On Fri, 18 May 2012 03:52:51 -0400, Mehrdad <wfunct...@hotmail.com> wrote:
On Thursday, 17 May 2012 at 14:02:09 UTC, Steven Schveighoffer wrote:
2. I realized, buffering input stream of type T is actually an input
range of type T[].
The trouble is, why a slice? Why not an std.array.Array? Why not some
other data source?
(Check/egg problem....)
Well, because that's what i/o buffers are :) There isn't an OS primitive
that reads a file descriptor into an e.g. linked list. Anything other
than a slice would go through a translation.
I don't know what std.array.Array is.
Another problem I've noticed is the following:
Say you're tokenizing some input range, and it happens to just be a
huge, gigantic string.
It *should* be possible to turn it into tokens with slices referring to
the ORIGINAL string, which is VERY efficient because it doesn't require
*any* heap allocations whatsoever. (You just tokenize with opApply() as
you go, without every requiring a heap allocation...)
However, this is *only* possible if you don't use the concept of an
input range!
How so? A slice is an input range, and so is a string.
Since you can't slice an input range, you'd be forced to use the front()

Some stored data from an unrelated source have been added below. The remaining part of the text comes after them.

Definition Next_rx_state (v : Rx.fsm) : stmt :=
  on_state (fun n => State (bus n) v (rx_frame n) (rx_bitno n)
                           (tx_state n) (tx_timer n) (tx_frame n) (tx_bitno n)).
Definition Next_rx_frame (v : frame) : stmt :=
  on_state (fun n => State (bus n) (rx_state n) v (rx_bitno n)
                           (tx_state n) (tx_timer n) (tx_frame n) (tx_bitno n)).
Definition Next_rx_bitno (v : Z) : stmt :=
  on_state (fun n => State (bus n) (rx_state n) (rx_frame n) v
                           (tx_state n) (tx_timer n) (tx_frame n) (tx_bitno n)).
Definition Next_tx_state (v : Tx.fsm) : stmt :=
  on_state (fun n => State (bus n) (rx_state n) (rx_frame n) (rx_bitno n)
                           v (tx_timer n) (tx_frame n) (tx_bitno n)).
Definition Next_tx_timer (v : Z) : stmt :=
  on_state (fun n => State (bus n) (rx_state n) (rx_frame n) (rx_bitno n)
                           (tx_state n) v (tx_frame n) (tx_bitno n)).
Definition Next_tx_frame (v : frame) : stmt :=
  on_state (fun n => State (bus n) (rx_state n) (rx_frame n) (rx_bitno n)
                           (tx_state n) (tx_timer n) v (tx_bitno n)).
Definition Next_tx_bitno (v : Z) : stmt :=
  on_state (fun n => State (bus n) (rx_state n) (rx_frame n) (rx_bitno n)
                           (tx_state n) (tx_timer n) (tx_frame n) v).

Definition in_fifo_write (d : Z) : stmt :=
  on_strobes (fun c => Strobes d true (out_fifo_re c)).
Definition out_fifo_read : stmt :=
  on_strobes (fun c => Strobes (in_fifo_din c) (in_fifo_we c) true).

(** Widths of the counters: [Signal(max=11)] and
    [Signal(max=request_cyc)]. *)
Definition bitno_w : Z := bits_for 10.
Definition timer_w (request_cyc : Z) : Z := bits_for (request_cyc - 1).

Section Subtarget.

Variable request_cyc : Z.

(** *** [PS2Bus]: the synchronous block and the two synchronisers *)
Definition bus_sync (b : PS2Bus) (i : inputs) : PS2Bus :=
  {| clock_m := pads_clock_i i;
     clock_i := clock_m b;
     data_m  := pads_data_i i;
     data_i  := data_m b;
     clock_s := clock_i b;
     clock_r := clock_s b;
     sample  := clock_r b && negb (clock_s b);
     setup   := negb (clock_r b) && clock_s b;
     clock_o := clock_o b;
     data_o  := data_o b |}.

and popFront() properties. But, as soon as you do that, you're gonna
have to store the data somewhere... so your next-best option is to
append it to some new gigantic array (instead of a bunch of small
arrays, which require a lot of heap allocations), but even then, it's
not as efficient as possible, because there's O(n) extra memory involved
-- which defeats the whole purpose of working on small chunks at a time
with no heap allocations.
(If you're going to do that, after all, you might as well read the
entire thing into a giant string at the beginning, and work with an
array anyway, discarding the whole idea of a range while doing your
tokenization.)
Any ideas on how to solve this problem?
I think I get what you are saying here -- if you are processing, say, an
XML file, and you want to split that into tokens, you have to dup each
token from the stream, because the buffer may be reused.
But doing the same thing for a string would be wasteful.
I think in these cases, we need two types of parsing. One is process the
stream as it's read into a temporary buffer. If you need data from the
temporary buffer beyond the scope of the processing loop, you need to dup
it.
Other way is read the entire file/stream into a buffer, then process that
buffer with the knowledge that it's never going to change.
We probably can have buffer identify which situation it's in, so the code
can make a runtime decision on whether to dup or not.
-Steve